Top of Dataset
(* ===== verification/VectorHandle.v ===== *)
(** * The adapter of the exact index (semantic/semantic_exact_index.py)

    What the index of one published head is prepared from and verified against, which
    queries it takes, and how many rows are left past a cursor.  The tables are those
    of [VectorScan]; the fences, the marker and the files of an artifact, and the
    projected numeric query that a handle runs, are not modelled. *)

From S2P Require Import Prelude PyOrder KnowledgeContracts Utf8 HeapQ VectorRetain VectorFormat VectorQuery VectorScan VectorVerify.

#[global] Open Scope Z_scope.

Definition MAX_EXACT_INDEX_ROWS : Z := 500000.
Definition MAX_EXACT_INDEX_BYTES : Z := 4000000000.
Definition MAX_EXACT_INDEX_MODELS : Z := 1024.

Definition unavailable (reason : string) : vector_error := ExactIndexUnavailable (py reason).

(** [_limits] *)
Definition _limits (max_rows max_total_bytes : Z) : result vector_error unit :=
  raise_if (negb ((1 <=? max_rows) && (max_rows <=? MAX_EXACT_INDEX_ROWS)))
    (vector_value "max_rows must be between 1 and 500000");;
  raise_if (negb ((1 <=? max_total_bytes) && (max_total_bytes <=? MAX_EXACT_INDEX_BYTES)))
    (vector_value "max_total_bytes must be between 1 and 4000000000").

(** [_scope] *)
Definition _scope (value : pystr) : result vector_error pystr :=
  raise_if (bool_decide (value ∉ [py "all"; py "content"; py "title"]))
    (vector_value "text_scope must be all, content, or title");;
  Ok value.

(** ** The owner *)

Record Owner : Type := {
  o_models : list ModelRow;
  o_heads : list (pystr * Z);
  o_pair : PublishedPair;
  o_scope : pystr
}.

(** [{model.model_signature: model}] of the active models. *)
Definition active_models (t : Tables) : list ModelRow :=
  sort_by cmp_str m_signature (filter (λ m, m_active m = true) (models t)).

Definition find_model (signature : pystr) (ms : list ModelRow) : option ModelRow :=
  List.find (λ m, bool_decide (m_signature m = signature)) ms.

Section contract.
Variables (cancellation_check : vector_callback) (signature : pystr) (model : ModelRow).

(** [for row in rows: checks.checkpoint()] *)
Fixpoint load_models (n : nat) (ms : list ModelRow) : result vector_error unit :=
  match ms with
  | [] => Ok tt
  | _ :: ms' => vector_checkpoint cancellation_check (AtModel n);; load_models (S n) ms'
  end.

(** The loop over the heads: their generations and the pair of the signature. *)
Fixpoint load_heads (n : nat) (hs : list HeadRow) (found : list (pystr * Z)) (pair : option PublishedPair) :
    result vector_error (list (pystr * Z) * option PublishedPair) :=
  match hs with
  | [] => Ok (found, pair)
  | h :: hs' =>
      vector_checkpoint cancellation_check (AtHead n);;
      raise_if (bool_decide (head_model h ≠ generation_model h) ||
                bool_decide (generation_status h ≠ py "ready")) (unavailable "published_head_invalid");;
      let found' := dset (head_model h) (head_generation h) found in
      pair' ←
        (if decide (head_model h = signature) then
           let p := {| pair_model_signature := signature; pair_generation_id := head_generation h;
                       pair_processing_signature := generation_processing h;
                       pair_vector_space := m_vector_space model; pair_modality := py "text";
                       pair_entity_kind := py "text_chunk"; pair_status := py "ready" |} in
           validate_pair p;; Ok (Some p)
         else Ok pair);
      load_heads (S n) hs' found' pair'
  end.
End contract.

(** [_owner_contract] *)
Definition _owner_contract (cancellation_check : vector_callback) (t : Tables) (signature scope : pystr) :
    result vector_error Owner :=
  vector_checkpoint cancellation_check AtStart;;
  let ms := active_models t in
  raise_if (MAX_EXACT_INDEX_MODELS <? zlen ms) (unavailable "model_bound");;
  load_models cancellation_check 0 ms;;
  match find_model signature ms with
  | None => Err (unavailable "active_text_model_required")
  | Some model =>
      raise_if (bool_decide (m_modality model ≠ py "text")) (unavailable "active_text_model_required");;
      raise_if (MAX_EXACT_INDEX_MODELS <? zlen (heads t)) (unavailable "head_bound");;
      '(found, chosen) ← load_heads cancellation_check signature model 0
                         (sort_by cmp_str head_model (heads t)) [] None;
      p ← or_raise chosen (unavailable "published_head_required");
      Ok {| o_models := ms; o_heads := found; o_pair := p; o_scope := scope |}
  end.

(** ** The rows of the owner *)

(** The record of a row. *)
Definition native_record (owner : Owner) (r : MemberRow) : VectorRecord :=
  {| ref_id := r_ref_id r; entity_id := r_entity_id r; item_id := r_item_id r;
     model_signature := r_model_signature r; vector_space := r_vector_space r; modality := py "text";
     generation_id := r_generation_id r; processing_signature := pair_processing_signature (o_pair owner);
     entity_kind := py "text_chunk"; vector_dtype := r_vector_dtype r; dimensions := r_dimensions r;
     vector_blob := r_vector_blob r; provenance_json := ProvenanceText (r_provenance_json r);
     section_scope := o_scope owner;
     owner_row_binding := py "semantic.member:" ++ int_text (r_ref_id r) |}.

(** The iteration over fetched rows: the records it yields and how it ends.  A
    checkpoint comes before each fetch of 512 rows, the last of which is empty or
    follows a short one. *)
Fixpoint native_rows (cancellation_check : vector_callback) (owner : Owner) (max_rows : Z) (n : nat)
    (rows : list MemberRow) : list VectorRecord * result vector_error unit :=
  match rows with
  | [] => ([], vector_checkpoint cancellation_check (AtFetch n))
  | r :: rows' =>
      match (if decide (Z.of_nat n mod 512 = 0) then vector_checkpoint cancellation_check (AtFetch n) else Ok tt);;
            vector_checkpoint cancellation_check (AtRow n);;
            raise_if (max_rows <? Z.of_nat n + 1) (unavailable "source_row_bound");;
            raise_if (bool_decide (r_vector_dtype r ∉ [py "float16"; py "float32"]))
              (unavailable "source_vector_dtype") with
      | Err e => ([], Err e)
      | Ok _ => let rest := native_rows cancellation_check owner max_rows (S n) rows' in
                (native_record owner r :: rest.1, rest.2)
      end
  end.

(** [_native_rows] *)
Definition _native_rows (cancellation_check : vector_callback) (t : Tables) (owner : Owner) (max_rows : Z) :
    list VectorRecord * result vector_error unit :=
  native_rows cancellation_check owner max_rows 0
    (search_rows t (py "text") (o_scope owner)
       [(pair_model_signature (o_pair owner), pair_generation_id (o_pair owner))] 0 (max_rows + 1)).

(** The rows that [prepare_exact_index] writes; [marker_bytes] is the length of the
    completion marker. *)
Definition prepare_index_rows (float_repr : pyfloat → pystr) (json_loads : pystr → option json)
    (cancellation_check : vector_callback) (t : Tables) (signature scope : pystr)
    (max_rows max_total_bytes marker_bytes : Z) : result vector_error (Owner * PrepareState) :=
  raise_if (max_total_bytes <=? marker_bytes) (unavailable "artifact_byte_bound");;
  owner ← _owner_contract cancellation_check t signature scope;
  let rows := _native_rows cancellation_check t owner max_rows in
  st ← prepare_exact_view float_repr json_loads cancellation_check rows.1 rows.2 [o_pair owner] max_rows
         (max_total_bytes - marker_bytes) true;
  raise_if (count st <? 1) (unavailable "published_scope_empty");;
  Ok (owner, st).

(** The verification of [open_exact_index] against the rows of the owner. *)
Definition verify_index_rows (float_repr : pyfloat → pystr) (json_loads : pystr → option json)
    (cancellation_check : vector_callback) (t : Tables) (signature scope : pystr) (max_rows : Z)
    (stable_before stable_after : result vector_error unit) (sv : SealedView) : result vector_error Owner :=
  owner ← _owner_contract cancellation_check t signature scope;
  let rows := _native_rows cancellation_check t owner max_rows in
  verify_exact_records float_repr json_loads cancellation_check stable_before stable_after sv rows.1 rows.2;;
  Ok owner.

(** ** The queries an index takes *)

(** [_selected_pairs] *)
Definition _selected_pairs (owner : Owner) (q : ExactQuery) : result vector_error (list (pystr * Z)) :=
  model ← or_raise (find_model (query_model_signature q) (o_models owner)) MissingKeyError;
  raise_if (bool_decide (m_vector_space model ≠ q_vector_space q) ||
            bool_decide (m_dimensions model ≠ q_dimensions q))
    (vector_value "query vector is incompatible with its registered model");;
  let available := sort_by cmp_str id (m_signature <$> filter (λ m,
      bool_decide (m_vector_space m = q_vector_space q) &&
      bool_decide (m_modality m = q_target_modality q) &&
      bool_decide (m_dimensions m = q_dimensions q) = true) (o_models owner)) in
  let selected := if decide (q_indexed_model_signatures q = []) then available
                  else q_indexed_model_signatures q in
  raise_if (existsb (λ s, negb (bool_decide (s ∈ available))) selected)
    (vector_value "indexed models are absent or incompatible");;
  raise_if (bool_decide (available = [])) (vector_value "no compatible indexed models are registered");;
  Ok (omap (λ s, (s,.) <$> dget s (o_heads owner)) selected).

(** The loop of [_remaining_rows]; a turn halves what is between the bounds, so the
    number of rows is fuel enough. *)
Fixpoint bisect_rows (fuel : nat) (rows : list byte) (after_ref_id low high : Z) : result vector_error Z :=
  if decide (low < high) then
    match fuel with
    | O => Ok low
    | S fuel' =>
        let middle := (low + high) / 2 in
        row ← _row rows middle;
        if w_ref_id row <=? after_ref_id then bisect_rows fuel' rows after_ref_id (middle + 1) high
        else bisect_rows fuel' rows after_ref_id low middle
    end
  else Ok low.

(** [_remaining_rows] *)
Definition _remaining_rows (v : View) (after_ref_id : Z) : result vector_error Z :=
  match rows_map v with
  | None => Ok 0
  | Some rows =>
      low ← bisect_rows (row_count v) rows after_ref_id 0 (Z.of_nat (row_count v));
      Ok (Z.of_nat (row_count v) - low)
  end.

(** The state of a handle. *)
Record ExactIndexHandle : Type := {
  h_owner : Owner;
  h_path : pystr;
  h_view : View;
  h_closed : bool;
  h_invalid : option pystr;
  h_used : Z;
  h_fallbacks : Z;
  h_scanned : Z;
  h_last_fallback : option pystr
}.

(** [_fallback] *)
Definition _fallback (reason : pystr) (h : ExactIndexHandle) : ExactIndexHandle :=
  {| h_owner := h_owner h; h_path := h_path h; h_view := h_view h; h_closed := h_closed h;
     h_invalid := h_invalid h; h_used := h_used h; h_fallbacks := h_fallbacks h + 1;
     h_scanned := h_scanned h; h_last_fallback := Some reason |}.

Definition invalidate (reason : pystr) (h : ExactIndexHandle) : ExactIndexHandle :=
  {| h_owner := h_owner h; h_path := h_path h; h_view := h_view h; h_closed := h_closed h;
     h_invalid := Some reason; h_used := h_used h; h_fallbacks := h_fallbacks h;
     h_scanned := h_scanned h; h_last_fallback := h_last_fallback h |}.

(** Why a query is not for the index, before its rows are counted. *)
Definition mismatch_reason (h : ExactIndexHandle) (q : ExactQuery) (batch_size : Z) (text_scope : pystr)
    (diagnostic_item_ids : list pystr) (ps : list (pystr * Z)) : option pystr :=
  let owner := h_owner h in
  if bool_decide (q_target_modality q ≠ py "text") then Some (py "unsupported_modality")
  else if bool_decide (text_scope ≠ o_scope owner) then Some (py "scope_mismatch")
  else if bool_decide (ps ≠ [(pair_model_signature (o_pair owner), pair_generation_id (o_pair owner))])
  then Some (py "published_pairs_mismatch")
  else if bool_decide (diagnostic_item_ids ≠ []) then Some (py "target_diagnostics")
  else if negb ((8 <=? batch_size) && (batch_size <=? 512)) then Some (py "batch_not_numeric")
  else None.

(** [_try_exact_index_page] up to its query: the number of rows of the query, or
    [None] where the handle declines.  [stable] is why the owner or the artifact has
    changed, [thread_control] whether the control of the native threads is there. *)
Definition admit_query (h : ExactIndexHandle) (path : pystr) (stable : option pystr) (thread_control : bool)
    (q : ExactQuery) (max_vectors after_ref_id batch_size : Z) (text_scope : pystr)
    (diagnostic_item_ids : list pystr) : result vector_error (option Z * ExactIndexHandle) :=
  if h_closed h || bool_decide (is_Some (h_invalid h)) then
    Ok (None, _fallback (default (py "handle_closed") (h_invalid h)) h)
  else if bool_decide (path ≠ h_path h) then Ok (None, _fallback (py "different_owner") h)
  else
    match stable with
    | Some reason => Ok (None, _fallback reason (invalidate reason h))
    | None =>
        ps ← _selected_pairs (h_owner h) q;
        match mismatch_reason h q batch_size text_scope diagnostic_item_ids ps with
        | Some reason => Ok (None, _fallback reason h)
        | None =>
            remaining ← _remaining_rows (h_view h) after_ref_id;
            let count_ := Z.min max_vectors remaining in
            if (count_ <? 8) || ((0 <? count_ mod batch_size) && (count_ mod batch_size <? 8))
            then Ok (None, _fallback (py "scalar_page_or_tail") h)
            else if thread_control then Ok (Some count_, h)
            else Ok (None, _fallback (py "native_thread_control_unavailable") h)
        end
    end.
Bottom of Dataset
## Exercise brief
Please return exactly the lines from the opening line of the data above through the line with "Definition MAX_EXACT_INDEX_ROWS : Z", both included and nothing else.

## Answer below
(* ===== verification/VectorHandle.v ===== *)
(** * The adapter of the exact index (semantic/semantic_exact_index.py)

    What the index of one published head is prepared from and verified against, which
    queries it takes, and how many rows are left past a cursor.  The tables are those
    of [VectorScan]; the fences, the marker and the files of an artifact, and the
    projected numeric query that a handle runs, are not modelled. *)

From S2P Require Import Prelude PyOrder KnowledgeContracts Utf8 HeapQ VectorRetain VectorFormat VectorQuery VectorScan VectorVerify.

#[global] Open Scope Z_scope.

Definition MAX_EXACT_INDEX_ROWS : Z := 500000.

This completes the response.